Эдуард Мане (Перрюшо) - страница 158

Продав одну из картин, чтобы окупить путешествие, Мане в конце сентября уезжает вместе с Сюзанной и Тиссо. Вскоре он вновь увидит ту Венецию, которую когда-то посетил вместе с Эмилем Оливье. Но, по правде говоря, она с самого начала вызывает у него скуку. Эти палаццо, обрамляющие бесконечные каналы, – как все это внешне, декоративно, думает Мане. Вот увиденная им Испания совсем другая – реальная! Мане смотрит на воду, плещущуюся у берега, на ее переливающиеся отблески, беспрестанно преображающиеся за кормой гондол. «Это похоже на донышки плавающих бутылок шампанского», – говорит он. Первоклассная импрессионистическая тема...

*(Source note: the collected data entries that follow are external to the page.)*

(** * BotFenix: signal scoring and the risk-managed position lifecycle

    A shallow embedding of the order-flow scalper of the repository:
    - [config.py]                              -> [Module Config]
    - [core/models.py]                         -> [Signal], [Position], [TradeRecord]
    - [analysis/book_imbalance.py]             -> [order_book_imbalance]
    - [analysis/market_stats.py]               -> [MarketStats] and its readers
    - [analysis/cvd_calc.py]                   -> [CVDCalculator]
    - [strategy/scalper_logic.py]              -> [generate_signal]
    - [core/portfolio.py] (GlobalPortfolio)    -> [open_position], [on_price_tick], ...

    Conventions of the embedding.
    - A Python [float] is an exact rational ([Q]); numeric results are compared
      with [==] ([Qeq]).  Rounding, infinities and overflow are out of the model;
      the one [nan] the modelled code can produce ([np.mean] of an empty
      slice) is kept, see [pyfloat].
    - A Python [int] is a [Z]; a [dict] keyed by symbol is a [gmap string _].
      Iteration order of a dict only feeds sums, which do not depend on it
      over the rationals.
    - A raised exception is [Raise]; a function that may raise returns a
      [result].  The methods of [GlobalPortfolio] take the portfolio and
      return the new one next to their Python return value.
    - Log lines are dropped; formatted reason texts are kept as the data
      they are formatted from ([ExitLabel], [SignalReason]). *)

From Stdlib Require Import QArith Qround Qabs Qminmax Lqa Lia ZArith String List Bool.
From stdpp Require Import gmap strings list fin_maps.

Local Open Scope Q_scope.

(** ** Python values *)

Definition Qlt_bool (x y : Q) : bool := negb (Qle_bool y x).

Notation "x <=? y" := (Qle_bool x y) : Q_scope.
Notation "x <? y" := (Qlt_bool x y) : Q_scope.
Notation "x >=? y" := (Qle_bool y x) (at level 70) : Q_scope.
Notation "x >? y" := (Qlt_bool y x) (at level 70) : Q_scope.

(** Exceptions. *)
Inductive result (A : Type) : Type :=
| Ok (a : A)
| Raise (exc : string).
Arguments Ok {A} a.
Arguments Raise {A} exc.

#[export] Instance result_ret : MRet result := fun A a => Ok a.
#[export] Instance result_bind : MBind result := fun A B k r =>
  match r with
  | Ok a => k a
  | Raise e => Raise e
  end.

(** [a / b] on floats. *)
Definition py_div (a b : Q) : result Q :=
  if Qeq_bool b 0 then Raise "ZeroDivisionError" else Ok (a / b).

(** [int(x)]: truncation toward zero. *)
Definition py_int (x : Q) : Z := Z.quot (Qnum x) (Zpos (Qden x)).

(** [sum(xs)]: left to right from 0. *)
Definition py_sum (xs : list Q) : Q := fold_left Qplus xs 0.

(** [l[:n]] and [l[n:]], with Python's reading of a negative bound. *)
Definition py_slice_to {A} (l : list A) (n : Z) : list A :=
  if (0 <=? n)%Z then take (Z.to_nat n) l
  else take (Z.to_nat (Z.of_nat (length l) + n)) l.

Definition py_slice_from {A} (l : list A) (n : Z) : list A :=
  if (0 <=? n)%Z then drop (Z.to_nat n) l
  else drop (Z.to_nat (Z.of_nat (length l) + n)) l.

(** [l[-k]] for [1 <= k <= len(l)]; the callers guard the range. *)
Definition py_index_back (l : list Q) (k : nat) : Q :=
  nth (length l - k) l 0.

(** A float that may be [nan]. *)
Inductive pyfloat : Type :=
| Num (q : Q)
| NaN.

(** [time.gmtime(ts).tm_yday]: day of the year, 1..366, of the UTC date. *)
Definition is_leap (y : Z) : bool :=
  ((y mod 4 =? 0) && (negb (y mod 100 =? 0) || (y mod 400 =? 0)))%Z.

Расположившись на берегу Большого Канала, Мане не без затруднений решает эту тему, изображает черную гондолу и гондольера позади свай, где крепят лодки: сваи эти в Венеции называют palli, они так и сияют множеством загорающихся под солнцем красок. «Дьявольски трудно, – восклицает он, – передать ощущение того, как построен этот корабль из досок, нарезанных и подогнанных друг к другу в соответствии с правилами геометрии». Каким чуждым для ушей Клода Моне прозвучало бы это слово – «геометрия»! Если бы он попал сюда, то как восхитился бы дымкою Венеции, ее сияниями, туманной голубизной224.

Еще в 1865 году, буквально сразу по возвращении из Испании, Мане осознал слабости своего прежнего, существующего до этой поездки и очень внешнего «испанизма». А в 1875 году, в Венеции, он наконец понял, что именно в импрессионизме Моне отталкивает его глаза, тяготеющие к основательности форм.

Оба написанные на берегу Большого Канала холста представляют собою некое ослепление, но это и финал его.

Импрессионисты – они взяли на вооружение прозвище, которым их хотели высмеять, – намерены в апреле 1876 года устроить вторую выставку: по времени она должна опередить Салон. Они снова делают попытку привлечь Мане, и снова, как два года назад, безуспешно.

Мане защищает своих друзей; в его мастерской всегда есть их работы – когда к нему наведываются любители, он горячо отстаивает их. «Да поглядите же на этого Дега, на этого Ренуара! Поглядите на этого Моне. Мои друзья – настоящие таланты!» Он лучше, чем кто-либо, знает о бедности некоторых, особенно Клода Моне – тот не перестает обращаться к нему с денежными просьбами: «Мне становится все труднее. С позавчерашнего дня у меня нет ни гроша, нет больше кредита у мясника, у булочника... Не могли бы Вы послать обратной почтой бумажку в 25 франков?» «Я так удручен. Вернувшись вчера вечером, я нашел жену тяжело заболевшей... Если бы Вы могли еще раз прийти мне на помощь; умоляю Вас не оставлять меня...» Мане никогда не оставался безразличным к этим призывам. Но, оказывая помощь, он отнюдь не намерен присоединяться к импрессионистам, отклоняться от собственного пути. Дюранти, пишущий сейчас брошюру об искусстве этой группы – «Новая живопись», тщетно уговаривает его быть там, где водрузят его же собственное «знамя». «Я никогда не стану выставляться на задворках; я вступаю в Салон через главный вход», – отвечает Мане.